Have you worked professionally in a sales engineer role? There are many people who are now trying to get into the SE field and role; this is simply a way of extracting the key truths.
What companies have you previously worked for?
How have you emerged as a leader in your professional experiences? Even if you haven’t been officially a “manager” or “supervisor”, hopefully there is something you can point to.
What type of work environment do you thrive in?
Have you ever engaged in professional training related to sales engineering? Very important, as most/many SE’s never got a degree in “Sales Engineering”, so many do enroll in some kind of professional training course at some level.
Tell us about a project you worked on that required you to collaborate with others.

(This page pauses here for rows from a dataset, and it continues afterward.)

(** * Reddit persona generator ([main.py]): model and verified properties

    The program is a linear pipeline: the URL parser [extract_username], the
    content fetcher [fetch_user_content], the prompt builder [build_prompt],
    the persona generator [call_gemini_api] and the writer [save_persona]
    with its heading normaliser [post_process_persona], driven by [run] and
    [main].

    Python's [str] is a sequence of Unicode code points: a character is its
    code point in [N] and a string is a list of them, so that [len], slicing
    and the one-character ellipsis count what Python counts. *)

From Stdlib Require Import ZArith NArith List Bool Lia.
From Stdlib Require String Ascii.
From stdpp Require Import base option countable gmap.
Import ListNotations.
Import String.StringSyntax.

Local Open Scope string_scope.
Local Open Scope N_scope.
Local Open Scope list_scope.

Abbreviation char := N (only parsing).
Abbreviation str := (list N) (only parsing).

(** An ASCII literal of the source, as code points. *)
Definition lit (s : String.string) : str :=
  List.map Ascii.N_of_ascii (String.list_ascii_of_string s).

(** ** Exceptions and results *)

Inductive exn : Type :=
| ValueError (msg : str)
| KeyError (msg : str)
| OSError (msg : str)            (* [IOError] is an alias of [OSError] *)
| RequestException               (* prawcore: network failure *)
| TooManyRequests                (* prawcore: rate limit *)
| Forbidden                      (* prawcore: suspended or private account *)
| NotFound                       (* prawcore: no such account *)
| OtherException (name : str)    (* any other subclass of [Exception] *)
| KeyboardInterrupt
| SystemExit (code : Z).

(** [isinstance(e, Exception)]: everything but the two [BaseException]s. *)
Definition is_Exception (e : exn) : bool :=
  match e with
  | KeyboardInterrupt | SystemExit _ => false
  | _ => true
  end.

(** [isinstance(e, IOError)] *)
Definition is_IOError (e : exn) : bool :=
  match e with OSError _ => true | _ => false end.

Definition is_ValueError (e : exn) : bool :=
  match e with ValueError _ => true | _ => false end.

Inductive result (A : Type) : Type :=
| Ok (a : A)
| Raise (e : exn).
Arguments Ok {A} a.
Arguments Raise {A} e.

(** ** Python string primitives used by the program *)

Module Py.

Definition in_range (lo hi c : char) : bool := (lo <=? c) && (c <=? hi).

(** [str.isspace] for one code point: the ASCII table of the interpreter
    (tab to carriage return, the four separators 0x1C-0x1F, space) and the
    Unicode white-space code points beyond ASCII. *)
Definition isspace (c : char) : bool :=
  in_range 9 13 c || in_range 28 32 c
  || (c =? 133) || (c =? 160) || (c =? 5760)
  || in_range 8192 8202 c || (c =? 8232) || (c =? 8233)
  || (c =? 8239) || (c =? 8287) || (c =? 12288).

(** [sep.join(parts)] *)
Fixpoint join (sep : str) (parts : list str) : str :=
  match parts with
  | [] => []
  | [x] => x
  | x :: rest => x ++ sep ++ join sep rest
  end.

(** [s.replace(old, new)] for one-character [old] and [new]. *)
Definition replace (old new : char) (s : str) : str :=
  List.map (fun c => if c =? old then new else c) s.

Fixpoint lstrip (s : str) : str :=
  match s with
  | c :: s' => if isspace c then lstrip s' else s
  | [] => []
  end.

Definition rstrip (s : str) : str := rev (lstrip (rev s)).

(** [s.strip()] *)
Definition strip (s : str) : str := rstrip (lstrip s).

(** Split at the last occurrence of [sep], when there is one. *)
Fixpoint split_last (sep : char) (s : str) : option (str * str) :=
  match s with
  | [] => None
  | c :: s' =>
      match split_last sep s' with
      | Some (a, b) => Some (c :: a, b)
      | None => if c =? sep then Some ([], s') else None
      end
  end.

(** [s.rsplit(sep, 1)] for a one-character [sep]. *)
Definition rsplit1 (sep : char) (s : str) : list str :=
  match split_last sep s with
  | Some (a, b) => [a; b]
  | None => [s]
  end.
(** X17.  On every page load the provider first renders with its initial
    values, and there the protected route shows [Loading...] and does not
    redirect, whatever the storage holds; once the mount effect has run,
    loading is over.  In every world the provider renders in, the route
    shows [Loading...] exactly while [isLoading], which happens only with
    no token and no user; it shows its children exactly when loading is
    over and [isAuthenticated] holds, and then the context has a token that
    is not empty and a user; it redirects to the login page exactly when
    loading is over and [isAuthenticated] does not hold.  A first visit
    ends redirected. *)
Theorem protected_route_guards :
  (forall storage,
     ProtectedRoute.render (mounted storage) = ProtectedRoute.loading)
  /\ (forall w, reachable w -> isLoading w = false)
  /\ (forall w, rendered w ->
        (ProtectedRoute.render w = ProtectedRoute.loading
         <-> isLoading w = true)
        /\ (isLoading w = true -> token w = None /\ user w = None)
        /\ (ProtectedRoute.render w = ProtectedRoute.children
            <-> isLoading w = false /\ isAuthenticated w = true)
        /\ (ProtectedRoute.render w = ProtectedRoute.children ->
            exists t u, token w = Some t /\ t <> "" /\ user w = Some u)
        /\ (ProtectedRoute.render w = ProtectedRoute.redirect "/login"
            <-> isLoading w = false /\ isAuthenticated w = false))
  /\ ProtectedRoute.render first_visit = ProtectedRoute.redirect "/login".
Proof.
  split; [done|]. split; [exact reachable_loaded|]. split.
  - assert (Hmount : forall storage,
              let w := mounted storage in
              isLoading w = true /\ token w = None /\ user w = None)
      by done.
    assert (Hcases : forall w,
              (isLoading w = true /\ token w = None /\ user w = None)
              \/ (isLoading w = false
                  /\ (token w = None <-> user w = None)) ->
              (ProtectedRoute.render w = ProtectedRoute.loading
               <-> isLoading w = true)
              /\ (isLoading w = true -> token w = None /\ user w = None)
              /\ (ProtectedRoute.render w = ProtectedRoute.children
                  <-> isLoading w = false /\ isAuthenticated w = true)
              /\ (ProtectedRoute.render w = ProtectedRoute.children ->
                  exists t u, token w = Some t /\ t <> "" /\ user w = Some u)
              /\ (ProtectedRoute.render w = ProtectedRoute.redirect "/login"
                  <-> isLoading w = false /\ isAuthenticated w = false)).
    { intros w. unfold ProtectedRoute.render, isAuthenticated.
      intros [(Hl & Ht & Hu)|(Hl & Htu)]; rewrite Hl.
      - rewrite Ht. cbn. repeat split; try done; by intros [? ?].
      - destruct (token w) as [t|]; cbn.
        + destruct (truthy t) eqn:Et; cbn.
          * repeat split; try done; try (by intros [? ?]).
            intros _. destruct (user w) as [u|].
            -- exists t, u. by apply truthy_string_nonempty in Et.
            -- discriminate (proj2 Htu eq_refl).
          * repeat split; try done; by intros [? ?].
        + repeat split; try done; by intros [? ?]. }
    intros w Hw. destruct Hw as [|w Hw|w Hw]; apply Hcases.
    + left. apply (Hmount ∅).
    + left. apply (Hmount (localStorage w)).
    + right. split; [by apply reachable_loaded|].
      by apply (reachable_session_ok parse_stringify) in Hw as [Htu _].
  - unfold first_visit. by rewrite init_mounted, !lookup_empty.
Qed.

In many cases, at most companies, collaboration is a key tenet of being a sales engineer.
What sales engineering skills do you have and use regularly?
How might you apply these skills in the sales engineer position? Here, and with the question before, you need to show how you process and how you manage a situation and/or a problem.

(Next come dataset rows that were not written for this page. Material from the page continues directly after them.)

(** * seller-apis: reconciliation, batching, pagination and error policy

    A shallow embedding of [seller.py] (marketplace B, Ozon) and
    [market.py] (marketplace A, Yandex Market), with the properties of the
    reconciler ([create_stocks], [create_prices]), of the price and
    quantity normalisation, of the batcher ([divide]), of the catalog
    fetcher ([get_offer_ids]) and of the top-level error policy ([main]).

    Python values are embedded as follows.
    - [str] is [string], the UTF-8 bytes of the text.  Every character the
      code inspects (the digits, ['.'], the sentinels) is ASCII, and no
      byte of a multi-byte UTF-8 sequence is below 128, so byte-wise and
      character-wise processing agree on them; [int] and [repr], which
      look at every character, decode the bytes.
    - [int] is [Z] (Python integers are unbounded).
    - a [dict] with a fixed set of keys is a record; [d.get(k)] of an
      absent key is [PNone].
    - a [list] is a [list]; a list that a function mutates in place is
      returned next to the function's result.
    - a raised exception is the [Raise] case of [res]; calls that leave
      the process thread a state, and a [while True] loop takes fuel. *)

From Stdlib Require Import ZArith List String Ascii Bool Lia Permutation.
From Stdlib Require Import DecimalString DecimalPos DecimalZ.
Import ListNotations.

Open Scope string_scope.
Open Scope list_scope.
Open Scope Z_scope.

(** ** Python values, exceptions and the builtins the sources call *)

Module Py.

(** The exception classes that occur in the two programs.  [ReadTimeout],
    [ConnectTimeout], [ConnectionError] and [HTTPError] are those of
    [requests.exceptions]; [ConnectTimeout] inherits from both
    [ConnectionError] and [Timeout].  [KeyboardInterrupt] and [SystemExit]
    derive from [BaseException], not from [Exception]. *)
Inductive exn_class : Type :=
| ReadTimeout
| ConnectTimeout
| ConnectionError
| HTTPError
| ValueError
| TypeError
| AttributeError
| IndexError
| BadZipFile
| FileNotFoundError
| EnvError
| KeyboardInterrupt
| SystemExit.

(** An exception instance: its class and [str(error)]. *)
Record exn : Type := mk_exn { exn_cls : exn_class; exn_msg : string }.

Inductive res (A : Type) : Type :=
| Ok (a : A)
| Raise (e : exn).
Arguments Ok {A} a.
Arguments Raise {A} e.

Definition bind {A B : Type} (m : res A) (k : A -> res B) : res B :=
  match m with
  | Ok a => k a
  | Raise e => Raise e
  end.

(** [isinstance(e, requests.exceptions.ReadTimeout)] and friends. *)
Definition is_ReadTimeout (e : exn) : bool :=
  match exn_cls e with ReadTimeout => true | _ => false end.

Definition is_ConnectionError (e : exn) : bool :=
  match exn_cls e with
  | ConnectionError | ConnectTimeout => true
  | _ => false
  end.

Definition is_Exception (e : exn) : bool :=
  match exn_cls e with
  | KeyboardInterrupt | SystemExit => false
  | _ => true
  end.

(** The values a cell of the feed spreadsheet can hold: an absent key or
    [None], an [int], or a [str]. *)
Inductive pyval : Type :=
| PNone
| PInt (z : Z)
| PStr (s : string).

(** [str(v)]. *)
Definition py_str (v : pyval) : string :=
  match v with
  | PNone => "None"
  | PInt z => NilZero.string_of_int (Z.to_int z)
  | PStr s => s
  end.

(** *** Text

    A [str] is held as its UTF-8 bytes; [int] and [repr] read its code
    points, which [utf8_decode] gives back.  A byte that belongs to no
    UTF-8 sequence stands for the lone surrogate U+DC00 + byte, as under
    the error handler "surrogateescape", so that every [string] stands
    for exactly one [str]. *)

(** The six bits that a continuation byte carries. *)
Definition continuation (c : ascii) : option N :=
  let b := N_of_ascii c in
  if ((128 <=? b) && (b <? 192))%N then Some (b - 128)%N else None.

(** The code point that [s] starts with, and the number of bytes that
    encode it. *)
Definition utf8_first (c0 : ascii) (s1 : string) : N * nat :=
  let b0 := N_of_ascii c0 in
  let escaped := ((56320 + b0)%N, 1%nat) in
  if (b0 <? 128)%N then (b0, 1%nat)
  else
    match s1 with
    | String c1 s2 =>
        match continuation c1 with
        | Some x1 =>
            if ((194 <=? b0) && (b0 <? 224))%N then
              (((b0 - 192) * 64 + x1)%N, 2%nat)
            else
              match s2 with
              | String c2 s3 =>
                  match continuation c2 with
                  | Some x2 =>
                      if ((224 <=? b0) && (b0 <? 240))%N then
                        let cp := ((b0 - 224) * 4096 + x1 * 64 + x2)%N in
                        if ((2048 <=? cp)
                            && negb ((55296 <=? cp) && (cp <? 57344)))%N
                        then (cp, 3%nat)
                        else escaped
                      else
                        match s3 with
                        | String c3 _ =>
                            match continuation c3 with
                            | Some x3 =>
                                if ((240 <=? b0) && (b0 <? 245))%N then
                                  let cp := ((b0 - 240) * 262144 + x1 * 4096
                                             + x2 * 64 + x3)%N in
                                  if ((65536 <=? cp) && (cp <? 1114112))%N
                                  then (cp, 4%nat)
                                  else escaped
                                else escaped
                            | None => escaped
                            end
                        | EmptyString => escaped
                        end
                  | None => escaped
                  end
              | EmptyString => escaped
              end
        | None => escaped
        end
    | EmptyString => escaped
    end.

(** The code points of [s] after its first [skip] bytes, which belong to
    the code point before. *)
Fixpoint utf8_decode_from (skip : nat) (s : string) : list N :=
  match s with
  | EmptyString => []
  | String c s' =>
      match skip with
      | S skip' => utf8_decode_from skip' s'
      | O =>
          let (cp, len) := utf8_first c s' in
          cp :: utf8_decode_from (len - 1) s'
      end
  end.

Definition utf8_decode (s : string) : list N := utf8_decode_from 0 s.

(** The UTF-8 bytes of a code point that is no surrogate. *)
Definition utf8_encode (c : N) : string :=
  let byte (n : N) := String (ascii_of_N n) "" in
  if (c <? 128)%N then byte c
  else if (c <? 2048)%N then
    byte (192 + c / 64)%N ++ byte (128 + c mod 64)%N
  else if (c <? 65536)%N then
    byte (224 + c / 4096)%N ++ byte (128 + (c / 64) mod 64)%N
    ++ byte (128 + c mod 64)%N
  else
    byte (240 + c / 262144)%N ++ byte (128 + (c / 4096) mod 64)%N
    ++ byte (128 + (c / 64) mod 64)%N ++ byte (128 + c mod 64)%N.

(** [PyUnicode_IS_ASCII]: a byte below 128 is a code point below 128, and
    a code point below 128 is encoded by itself. *)
Fixpoint is_ascii (s : string) : bool :=
  match s with
  | EmptyString => true
  | String c s' => (N_of_ascii c <? 128)%N && is_ascii s'
  end.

Share with us how one of your previous experiences helped you learn a new skill. Most good SE’s are always learning. They are not afraid to try something new, either.
In-depth questions are usually important because they provide additional insight into your credentials and allow interviewers to evaluate whether you are a good fit for the position. Some examples of specific in-depth sales engineer questions they might ask include:
How might you highlight the benefits of our company’s product in relation to other market competitors? This is where it is important to DO YOUR HOMEWORK before you sit for the interview. Understand the product/service well, and a bit about its competitors. You have to be able to speak intelligently about it, to some degree.

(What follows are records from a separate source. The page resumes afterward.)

(** * Storage backends (FTP and SMB): a shallow embedding

    The two protocol adapters of [server/plugin/plg_backend_ftp_only/index.go]
    ([Ftp] and [Samba]) are embedded as state-passing functions.  Remote
    servers, the network and the protocol libraries ([goftp], [go-smb2]) are
    external: they appear as oracles threaded through an explicit state,
    and every call made to them is recorded in a log so that statements
    such as "no new connection" or "no rename was attempted" can be read
    off the log. *)

From Stdlib Require Import ZArith Ascii.
From stdpp Require Import gmap strings list fin_maps.

Local Open Scope Z_scope.

(** ** The parts of Go's [strings], [strconv] and [fmt] used by the adapters *)

Module GoStrings.

Definition HasPrefix (s pre : string) : bool := String.prefix pre s.

(** [s[n:]] for [n <= len(s)]. *)
Fixpoint drop (n : nat) (s : string) : string :=
  match n, s with
  | O, _ => s
  | S n', String _ s' => drop n' s'
  | S _, EmptyString => EmptyString
  end.

Definition TrimPrefix (s pre : string) : string :=
  if HasPrefix s pre then drop (String.length pre) s else s.

Definition HasSuffix (s suf : string) : bool :=
  (String.length suf <=? String.length s)%nat
  && bool_decide (drop (String.length s - String.length suf) s = suf).

Fixpoint in_cutset (cutset : string) (c : ascii) : bool :=
  match cutset with
  | EmptyString => false
  | String d cutset' => Ascii.eqb c d || in_cutset cutset' c
  end.

Fixpoint TrimLeft (s cutset : string) : string :=
  match s with
  | EmptyString => EmptyString
  | String c s' => if in_cutset cutset c then TrimLeft s' cutset else s
  end.

Fixpoint TrimRight (s cutset : string) : string :=
  match s with
  | EmptyString => EmptyString
  | String c s' =>
      match TrimRight s' cutset with
      | EmptyString => if in_cutset cutset c then EmptyString
                       else String c EmptyString
      | t => String c t
      end
  end.

Definition Trim (s cutset : string) : string :=
  TrimRight (TrimLeft s cutset) cutset.

(** [strings.Cut]: the text before and after the first occurrence of a
    separator, or [None] when [sep] does not occur in [s]. *)
Fixpoint Cut (s sep : string) : option (string * string) :=
  if HasPrefix s sep then Some (EmptyString, drop (String.length sep) s)
  else match s with
       | EmptyString => None
       | String c s' =>
           match Cut s' sep with
           | Some (a, b) => Some (String c a, b)
           | None => None
           end
       end.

How do you explain complex industry terms to current or potential customers? Try to share an example here- from your current or previous role.
Who do you believe we target our products and services to? Again, do your homework.
If asked to give a presentation on our products and services, what might you choose to share? One of the most important parts of the interview. Here also it is wise to show some enthusiasm for their product or service.
How many professional experiences have you had as a sales engineer?
What types of sales engineer technologies are you proficient in? Here you might list or talk about industry-specific technologies and software, or potentially more general sales and/or SE software tools- including CRM related programs.
Do you thrive in independent or collaborative work environments? Be careful how you answer this. How do the SE’s at the potential company work?
What information do you need to know about a current or potential customer before presenting a demo? This also is instrumental to your chances- how you answer this. Sales engineering is often about proper discovery. Show that you are able to ask the right questions at the right time.
Where do you find information about sales engineering trends or emerging research? We hope you say- from the North American Association of Sales Engineers…! ?
How might you handle conflict resolution with a customer or colleague? There will ALWAYS be conflict at some point, in the professional setting. How you go about handling it and getting the job done will help determine if you will be successful.
This article is a re-post of a published Indeed web article, with commentary from the NAASE Executive Board.